The following code seems to work.
#include <iostream>
#include <ordered_map.h>
struct foo {
tsl::ordered_map<int, foo> map;
};
int main() {
foo f;
f.map.insert({1, foo()});
f.map.insert({2, foo()});
std::cout << f.map.size() << std::endl;
}
Hmm, updated the post. Maybe the fact I used the same type as a key matters.
I still can't reproduce the problem, even with foo as key.
test.h
#pragma once
struct foo;
namespace std {
template<>
struct hash<foo> {
size_t operator()(const foo& f) const;
};
}
test.cpp
#include <iostream>
#include <ordered_map.h>
#include "test.h"
struct foo {
foo(int id): m_id(id) {
}
bool operator==(const foo& f) const {
return m_id == f.m_id;
}
int m_id;
tsl::ordered_map<foo, foo> m_map;
};
size_t std::hash<foo>::operator()(const foo& f) const {
return std::hash<int>()(f.m_id);
}
int main() {
foo f(1);
f.m_map.insert({foo(2), foo(22)});
f.m_map.insert({foo(3), foo(33)});
std::cout << f.m_map.size() << std::endl;
}
Wait, I tried the first example, the error is the same in any case:
error C2079: 'std::pair<Key,T>::second' uses undefined struct 'foo'
I tested it with GCC and Clang. I will try on Visual Studio when I have time and come back to you.

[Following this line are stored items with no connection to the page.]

(* ===== verification/Hex.v ===== *)
(** * Hexadecimal strings (ccan/str/hex/hex.c)

    Strings are lists of character codes, without the final NUL where the C code passes
    a length. *)
From S2P Require Import Prelude.
Local Open Scope Z_scope.

(** Some character codes. *)
Definition chr_0 : Z := 48.
Definition chr_9 : Z := 57.
Definition chr_a : Z := 97.
Definition chr_f : Z := 102.
Definition chr_A : Z := 65.
Definition chr_F : Z := 70.
Definition chr_newline : Z := 10.

Definition char_to_hex (c : Z) : option Z :=
  if (chr_0 <=? c) && (c <=? chr_9) then Some (c - chr_0)
  else if (chr_a <=? c) && (c <=? chr_f) then Some (c - chr_a + 10)
  else if (chr_A <=? c) && (c <=? chr_F) then Some (c - chr_A + 10)
  else None.

(** The buffer written when the function returns true. *)
Fixpoint hex_decode (str : bytes) (bufsize : nat) : option bytes :=
  match str with
  | c1 :: c2 :: str =>
      v1 ← char_to_hex c1;
      v2 ← char_to_hex c2;
      match bufsize with
      | O => None
      | S bufsize => p ← hex_decode str bufsize; Some (u8 (Z.lor (Z.shiftl v1 4) v2) :: p)
      end
  | [_] => None
  | [] => if (bufsize =? 0)%nat then Some [] else None
  end.

(** [None] is the call of [abort]. *)
Definition hexchar (val : Z) : option Z :=
  if val <? 10 then Some (chr_0 + val)
  else if val <? 16 then Some (chr_a + val - 10)
  else None.

Definition hex_str_size (n : nat) : nat := 2 * n + 1.
Definition hex_data_size (strlen : nat) : nat := Nat.div2 strlen.

(** The loop of [hex_encode], without the NUL. *)
Fixpoint hex_chars (buf : bytes) : option bytes :=
  match buf with
  | [] => Some []
  | c :: buf =>
      hi ← hexchar (Z.shiftr c 4);
      lo ← hexchar (Z.land c 0xF);
      s ← hex_chars buf;
      Some (hi :: lo :: s)
  end.

(** The outer option is the abort; the inner one is the boolean result, with the string
    left in [dest] when it is true. *)
Definition hex_encode (buf : bytes) (destsize : nat) : option (option bytes) :=
  if (destsize <? hex_str_size (length buf))%nat then Some None
  else s ← hex_chars buf; Some (Some (s ++ [0])).

(** ** Round trip *)

Lemma char_to_hexchar v : 0 <= v < 16 -> exists c, hexchar v = Some c /\ char_to_hex c = Some v.
Proof.
  intros H. unfold hexchar, char_to_hex, chr_0, chr_9, chr_a, chr_f.
  destruct (Z.ltb_spec v 10).
  - exists (48 + v). split; [done|].
    destruct (Z.leb_spec 48 (48 + v)), (Z.leb_spec (48 + v) 57); try lia. simpl. f_equal. lia.
  - destruct (Z.ltb_spec v 16); [|lia]. exists (97 + v - 10). split; [done|].
    destruct (Z.leb_spec (97 + v - 10) 57); [lia|]. rewrite andb_false_r.
    destruct (Z.leb_spec 97 (97 + v - 10)), (Z.leb_spec (97 + v - 10) 102); try lia.
    simpl. f_equal. lia.
Qed.

(** A byte is its two nibbles. *)
Lemma nibbles b : 0 <= b < 256 ->
  0 <= Z.shiftr b 4 < 16 /\ 0 <= Z.land b 0xF < 16 /\
  u8 (Z.lor (Z.shiftl (Z.shiftr b 4) 4) (Z.land b 0xF)) = b.
Proof.
  intros H. change 0xF with (Z.ones 4). rewrite Z.land_ones, Z.shiftr_div_pow2 by lia.
  split; [width_lia|]. split; [width_lia|].
  replace (Z.lor _ _) with b; [by apply u8_small|].
  rewrite <- Z.land_ones, <- Z.shiftr_div_pow2, <- Z.ldiff_ones_r by lia.
  symmetry. apply Z.bits_inj'. intros i Hi. rewrite Z.lor_spec, Z.ldiff_spec, Z.land_spec.
  by destruct (Z.testbit b i), (Z.testbit (Z.ones 4) i).
Qed.

Lemma hex_chars_roundtrip b : bytes_ok b ->
  exists s, hex_chars b = Some s /\ length s = (2 * length b)%nat /\
            hex_decode s (length b) = Some b.
Proof.
  induction 1 as [|c b Hc _ (s & E & L & D)]; [by exists []|].
  destruct (nibbles c Hc) as (Hi & Lo & J).
  destruct (char_to_hexchar _ Hi) as (h & Eh & Dh), (char_to_hexchar _ Lo) as (l & El & Dl).
  exists (h :: l :: s). cbn -[Z.mul]. rewrite Eh, El, E, Dh, Dl. cbn. rewrite D. cbn.
  rewrite J. repeat split. lia.
Qed.

Lemma hex_decode_length s n b : hex_decode s n = Some b -> length b = n /\ length s = (2 * n)%nat.
Proof.
  revert n b. induction s as [[|x s] IH] using (well_founded_ind (Wf_nat.well_founded_ltof _ length)).
  { intros [|n] b E; simplify_eq/=; done. }
  destruct s as [|y s]; intros n b E; [done|]. cbn in E.
  destruct (char_to_hex x), (char_to_hex y); try done. cbn in E. destruct n as [|n]; [done|].
  destruct (hex_decode s n) as [p|] eqn:D; [|done]. cbn in E. simplify_eq.
  apply IH in D as [L1 L2]; [|unfold Wf_nat.ltof; simpl; lia]. simpl. lia.
Qed.
(** [be32_to_cpu(chunk[i])] of a 64-byte chunk is [be32_at]. *)
Definition Transform (s : sha_state) (chunk : bytes) : sha_state :=
  let '(s0, s1, s2, s3, s4, s5, s6, s7) := s in
  let '(a, b, c, d, e, f, g, h) := s in
  w0 <== be32_at chunk 0;
  let '(d, h) := Round a b c d e f g h 0x428a2f98 w0 in
  w1 <== be32_at chunk 1;
  let '(c, g) := Round h a b c d e f g 0x71374491 w1 in
  w2 <== be32_at chunk 2;
  let '(b, f) := Round g h a b c d e f 0xb5c0fbcf w2 in
  w3 <== be32_at chunk 3;
  let '(a, e) := Round f g h a b c d e 0xe9b5dba5 w3 in
  w4 <== be32_at chunk 4;
  let '(h, d) := Round e f g h a b c d 0x3956c25b w4 in
  w5 <== be32_at chunk 5;
  let '(g, c) := Round d e f g h a b c 0x59f111f1 w5 in
  w6 <== be32_at chunk 6;
  let '(f, b) := Round c d e f g h a b 0x923f82a4 w6 in
  w7 <== be32_at chunk 7;
  let '(e, a) := Round b c d e f g h a 0xab1c5ed5 w7 in
  w8 <== be32_at chunk 8;
  let '(d, h) := Round a b c d e f g h 0xd807aa98 w8 in
  w9 <== be32_at chunk 9;
  let '(c, g) := Round h a b c d e f g 0x12835b01 w9 in
  w10 <== be32_at chunk 10;
  let '(b, f) := Round g h a b c d e f 0x243185be w10 in
  w11 <== be32_at chunk 11;
  let '(a, e) := Round f g h a b c d e 0x550c7dc3 w11 in
  w12 <== be32_at chunk 12;
  let '(h, d) := Round e f g h a b c d 0x72be5d74 w12 in
  w13 <== be32_at chunk 13;
  let '(g, c) := Round d e f g h a b c 0x80deb1fe w13 in
  w14 <== be32_at chunk 14;
  let '(f, b) := Round c d e f g h a b 0x9bdc06a7 w14 in
  w15 <== be32_at chunk 15;
  let '(e, a) := Round b c d e f g h a 0xc19bf174 w15 in
  w0 <== u32 (w0 + u32 (sigma1 w14 + w9 + sigma0 w1));
  let '(d, h) := Round a b c d e f g h 0xe49b69c1 w0 in
  w1 <== u32 (w1 + u32 (sigma1 w15 + w10 + sigma0 w2));
  let '(c, g) := Round h a b c d e f g 0xefbe4786 w1 in
  w2 <== u32 (w2 + u32 (sigma1 w0 + w11 + sigma0 w3));
  let '(b, f) := Round g h a b c d e f 0x0fc19dc6 w2 in
  w3 <== u32 (w3 + u32 (sigma1 w1 + w12 + sigma0 w4));
  let '(a, e) := Round f g h a b c d e 0x240ca1cc w3 in
  w4 <== u32 (w4 + u32 (sigma1 w2 + w13 + sigma0 w5));
  let '(h, d) := Round e f g h a b c d 0x2de92c6f w4 in
  w5 <== u32 (w5 + u32 (sigma1 w3 + w14 + sigma0 w6));
  let '(g, c) := Round d e f g h a b c 0x4a7484aa w5 in
  w6 <== u32 (w6 + u32 (sigma1 w4 + w15 + sigma0 w7));
  let '(f, b) := Round c d e f g h a b 0x5cb0a9dc w6 in
  w7 <== u32 (w7 + u32 (sigma1 w5 + w0 + sigma0 w8));
  let '(e, a) := Round b c d e f g h a 0x76f988da w7 in
  w8 <== u32 (w8 + u32 (sigma1 w6 + w1 + sigma0 w9));
  let '(d, h) := Round a b c d e f g h 0x983e5152 w8 in
  w9 <== u32 (w9 + u32 (sigma1 w7 + w2 + sigma0 w10));
  let '(c, g) := Round h a b c d e f g 0xa831c66d w9 in
  w10 <== u32 (w10 + u32 (sigma1 w8 + w3 + sigma0 w11));
  let '(b, f) := Round g h a b c d e f 0xb00327c8 w10 in
  w11 <== u32 (w11 + u32 (sigma1 w9 + w4 + sigma0 w12));
  let '(a, e) := Round f g h a b c d e 0xbf597fc7 w11 in
  w12 <== u32 (w12 + u32 (sigma1 w10 + w5 + sigma0 w13));
  let '(h, d) := Round e f g h a b c d 0xc6e00bf3 w12 in
  w13 <== u32 (w13 + u32 (sigma1 w11 + w6 + sigma0 w14));
  let '(g, c) := Round d e f g h a b c 0xd5a79147 w13 in
  w14 <== u32 (w14 + u32 (sigma1 w12 + w7 + sigma0 w15));
  let '(f, b) := Round c d e f g h a b 0x06ca6351 w14 in
  w15 <== u32 (w15 + u32 (sigma1 w13 + w8 + sigma0 w0));
  let '(e, a) := Round b c d e f g h a 0x14292967 w15 in
  w0 <== u32 (w0 + u32 (sigma1 w14 + w9 + sigma0 w1));
  let '(d, h) := Round a b c d e f g h 0x27b70a85 w0 in
  w1 <== u32 (w1 + u32 (sigma1 w15 + w10 + sigma0 w2));
  let '(c, g) := Round h a b c d e f g 0x2e1b2138 w1 in
  w2 <== u32 (w2 + u32 (sigma1 w0 + w11 + sigma0 w3));
  let '(b, f) := Round g h a b c d e f 0x4d2c6dfc w2 in
  w3 <== u32 (w3 + u32 (sigma1 w1 + w12 + sigma0 w4));
  let '(a, e) := Round f g h a b c d e 0x53380d13 w3 in
  w4 <== u32 (w4 + u32 (sigma1 w2 + w13 + sigma0 w5));
  let '(h, d) := Round e f g h a b c d 0x650a7354 w4 in
  w5 <== u32 (w5 + u32 (sigma1 w3 + w14 + sigma0 w6));
  let '(g, c) := Round d e f g h a b c 0x766a0abb w5 in
  w6 <== u32 (w6 + u32 (sigma1 w4 + w15 + sigma0 w7));
  let '(f, b) := Round c d e f g h a b 0x81c2c92e w6 in
  w7 <== u32 (w7 + u32 (sigma1 w5 + w0 + sigma0 w8));
  let '(e, a) := Round b c d e f g h a 0x92722c85 w7 in
  w8 <== u32 (w8 + u32 (sigma1 w6 + w1 + sigma0 w9));
  let '(d, h) := Round a b c d e f g h 0xa2bfe8a1 w8 in
  w9 <== u32 (w9 + u32 (sigma1 w7 + w2 + sigma0 w10));
  let '(c, g) := Round h a b c d e f g 0xa81a664b w9 in
  w10 <== u32 (w10 + u32 (sigma1 w8 + w3 + sigma0 w11));
  let '(b, f) := Round g h a b c d e f 0xc24b8b70 w10 in
  w11 <== u32 (w11 + u32 (sigma1 w9 + w4 + sigma0 w12));
  let '(a, e) := Round f g h a b c d e 0xc76c51a3 w11 in
  w12 <== u32 (w12 + u32 (sigma1 w10 + w5 + sigma0 w13));
  let '(h, d) := Round e f g h a b c d 0xd192e819 w12 in
  w13 <== u32 (w13 + u32 (sigma1 w11 + w6 + sigma0 w14));
  let '(g, c) := Round d e f g h a b c 0xd6990624 w13 in
  w14 <== u32 (w14 + u32 (sigma1 w12 + w7 + sigma0 w15));
  let '(f, b) := Round c d e f g h a b 0xf40e3585 w14 in
  w15 <== u32 (w15 + u32 (sigma1 w13 + w8 + sigma0 w0));
  let '(e, a) := Round b c d e f g h a 0x106aa070 w15 in
  w0 <== u32 (w0 + u32 (sigma1 w14 + w9 + sigma0 w1));
  let '(d, h) := Round a b c d e f g h 0x19a4c116 w0 in
  w1 <== u32 (w1 + u32 (sigma1 w15 + w10 + sigma0 w2));
  let '(c, g) := Round h a b c d e f g 0x1e376c08 w1 in
  w2 <== u32 (w2 + u32 (sigma1 w0 + w11 + sigma0 w3));
  let '(b, f) := Round g h a b c d e f 0x2748774c w2 in
  w3 <== u32 (w3 + u32 (sigma1 w1 + w12 + sigma0 w4));
  let '(a, e) := Round f g h a b c d e 0x34b0bcb5 w3 in
  w4 <== u32 (w4 + u32 (sigma1 w2 + w13 + sigma0 w5));
  let '(h, d) := Round e f g h a b c d 0x391c0cb3 w4 in
  w5 <== u32 (w5 + u32 (sigma1 w3 + w14 + sigma0 w6));
  let '(g, c) := Round d e f g h a b c 0x4ed8aa4a w5 in
  w6 <== u32 (w6 + u32 (sigma1 w4 + w15 + sigma0 w7));
  let '(f, b) := Round c d e f g h a b 0x5b9cca4f w6 in
  w7 <== u32 (w7 + u32 (sigma1 w5 + w0 + sigma0 w8));
  let '(e, a) := Round b c d e f g h a 0x682e6ff3 w7 in
  w8 <== u32 (w8 + u32 (sigma1 w6 + w1 + sigma0 w9));
  let '(d, h) := Round a b c d e f g h 0x748f82ee w8 in
  w9 <== u32 (w9 + u32 (sigma1 w7 + w2 + sigma0 w10));
  let '(c, g) := Round h a b c d e f g 0x78a5636f w9 in
  w10 <== u32 (w10 + u32 (sigma1 w8 + w3 + sigma0 w11));
  let '(b, f) := Round g h a b c d e f 0x84c87814 w10 in
  w11 <== u32 (w11 + u32 (sigma1 w9 + w4 + sigma0 w12));
  let '(a, e) := Round f g h a b c d e 0x8cc70208 w11 in
  w12 <== u32 (w12 + u32 (sigma1 w10 + w5 + sigma0 w13));
  let '(h, d) := Round e f g h a b c d 0x90befffa w12 in
  w13 <== u32 (w13 + u32 (sigma1 w11 + w6 + sigma0 w14));
  let '(g, c) := Round d e f g h a b c 0xa4506ceb w13 in
  let '(f, b) := Round c d e f g h a b 0xbef9a3f7 (u32 (w14 + sigma1 w12 + w7 + sigma0 w15)) in
  let '(e, a) := Round b c d e f g h a 0xc67178f2 (u32 (w15 + sigma1 w13 + w8 + sigma0 w0)) in
  (u32 (s0 + a), u32 (s1 + b), u32 (s2 + c), u32 (s3 + d),
   u32 (s4 + e), u32 (s5 + f), u32 (s6 + g), u32 (s7 + h)).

Recursive containers like that are, from what I understand from this discussion, undefined behavior. But on cppreference , we can read for std::vector
(but not std::deque
):
This container (but not its members) can be instantiated with an incomplete element type if the allocator satisfies the allocator completeness requirements. `
I don't know the standard well enough to be sure that struct foo { std::vector<foo> vect };
is a defined behavior, but struct foo { std::deque<foo> vect };
seems to be undefined.
struct foo {
// Compile on GCC and Clang, not on Visual Studio. Undefined behavior?
//std::deque<foo> deq;
// Compile on GCC, Clang and Visual Studio. Defined behavior?
std::vector<foo> vect;
};
You can try this:
struct foo {
tsl::ordered_map<int, foo, std::hash<int>, std::equal_to<int>,
std::allocator<std::pair<int, foo>>,
std::vector<std::pair<int, foo>>> map;
};
It will store the elements in a std::vector
instead of a std::deque
which may slow down the rehash operation a bit, but should works well otherwise.
Edit:
There is a nice article about containers of incomplete types on Dr. Dobb's if it interests you.
Out of curiosity I checked a little bit more.
Incomplete types for containers are an undefined behaviour before C++17. The N4510 proposition in C++17 added the support for incomplete types in std::vector
, std::forward_list
and std::list
.
So theoretically an incomplete type for std::unordered_map
is an undefined behaviour, even if the main compilers support it.
The Boost Container provides support for incomplete types. You could use boost::deque
as ValueTypeContainer
parameter to tsl::ordered_map
if you really need it, but std::vector
should work fine on most compilers.
Thanks for the answer! Indeed, I didn't know that std::deque doesn't allow incomplete types. I'll try the workaround.
Hi! It seems the following code example doesn't work due to the
std::deque<std::pair<...>>
type used.However,
std::unordered_map
works in this situation. I use Visual Studio 2015 Update 3.